'Salvation Road' by the Aerial Maps
"The path to salvation in Australia is often literally a road … there is an exhilarating sense of possibility that arises when you get behind the wheel and start driving in this country."
So says Adam Gibson, vocalist and lyricist in Australian band the Aerial Maps, about the band's new single, 'Salvation Road', from their upcoming album The Sunset Park. Two years and many hundreds of kilometres in the making, The Sunset Park is the follow-up to the band's acclaimed debut album In the Blinding Sunlight. Led by the vocals of Adam Gibson with Simon Holmes and Sean Kennedy as the creative nucleus, with The Sunset Park the Aerial Maps have transformed from a band lauded for their fond take on life in Australia to an outfit exploring the darker reaches of the country's psyche.
Following the album's first single 'The Sunset Park', the new single 'Salvation Road' speaks of the great distance of Australia, and the associated ways to lose (or find) oneself within that. As Gibson explains, "'Salvation Road' is about two people leaving a town with no intention of returning – it's about that exhilarating sense of future possibility that can come when you leave something behind and get behind the wheel and just start driving. And in Australia, there's lots of places to drive to and to possibly find salvation at."

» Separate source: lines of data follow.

(** * scan_metadata: the SQS -> SNS -> S3 metadata handler

    A shallow embedding of [src/lambda/scan_metadata.py] and the
    properties of its batch processing.

    Python values that reach the handler are JSON values; Python
    exceptions are values of [exn]; statements that can raise live in a
    state-and-exception monad whose state survives a raise (as Python
    locals and side effects do).  The S3 client, the clock, the json
    module and the process environment are the handler's collaborators:
    the class [Runtime] is their interface, and the handler and its
    properties are stated for any instance of it.  Every side effect of a
    run is recorded, in program order, in the trace of the state. *)

From Stdlib Require Import List String Ascii ZArith NArith Lia Bool Arith PeanoNat.
From Stdlib Require Import Floats.PrimFloat DecimalString.
Import ListNotations.
Open Scope string_scope.
Set Warnings "-register-all".

(** ** Python values and exceptions *)

Module Py.

(** What [json.loads] produces: None, bool, int, float, str, list, dict.
    A dict is the list of its items in insertion order; lookup takes the
    first item with the key. *)
Inductive json : Type :=
| JNull
| JBool (b : bool)
| JInt (n : Z)
| JFloat (x : float)
| JStr (s : string)
| JArr (items : list json)
| JObj (members : list (string * json)).

(** The exceptions the handler can meet, all of them subclasses of
    [Exception] (what [except Exception] catches). *)
Inductive exn : Type :=
| KeyError (key : string)
| TypeError (what : string)
| AttributeError (what : string)
| JSONDecodeError (what : string)
| ClientError (code : string)
| OtherException (name : string).

Inductive res (A : Type) : Type :=
| Ok (a : A)
| Raise (e : exn).
Arguments Ok {A} a.
Arguments Raise {A} e.

Definition res_bind {A B} (r : res A) (k : A -> res B) : res B :=
  match r with
  | Ok a => k a
  | Raise e => Raise e
  end.

Fixpoint dict_get (members : list (string * json)) (k : string) : option json :=
  match members with
  | [] => None
  | (k', v) :: rest => if String.eqb k' k then Some v else dict_get rest k
  end.

(** [v[k]] for a string key [k]: only a dict can be indexed by a string. *)
Definition getitem (v : json) (k : string) : res json :=
  match v with
  | JObj members =>
      match dict_get members k with
      | Some x => Ok x
      | None => Raise (KeyError k)
      end
  | JArr _ => Raise (TypeError "list indices must be integers or slices, not str")
  | JStr _ => Raise (TypeError "string indices must be integers")
  | _ => Raise (TypeError "object is not subscriptable")
  end.

Fixpoint chars (s : string) : list json :=
  match s with
  | EmptyString => []
  | String c rest => JStr (String c EmptyString) :: chars rest
  end.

The 'Salvation Road' single also contains a version of the previously unreleased song 'The Year Our House Burnt Down' (with Tim Byron on piano/keyboard). Adam says the inspiration for this song came several years ago when he was working as a reporter on a major Australian newspaper. "I was sent to cover some serious bushfires that were burning towards the Blue Mountains west of Sydney," Gibson says. "Myself and a photographer found ourselves in a small community with the fire bearing down. Fortunately the wind changed and the town was spared, but as long experience has tragically shown, that's not always the case in Australia."
The single release closes with 'Screaming Night', an instrumental version of a song on the album called 'How Dark is the Night'. Gibson says the original intent of the song was for it to be a primal and percussive early Hunters and Collectors-esque piece. To that end, the band drafted in ex H&C percussionist Greg Perano to play on it. But in the recording of it, Gibson says, the song evolved into being more of an electro, keyboard heavy stomp. "And we felt," Gibson says, "that we wanted to give it the chance stand alone with the lyrics removed – but the madness left intact."
The album The Sunset Park will be released in on July 8.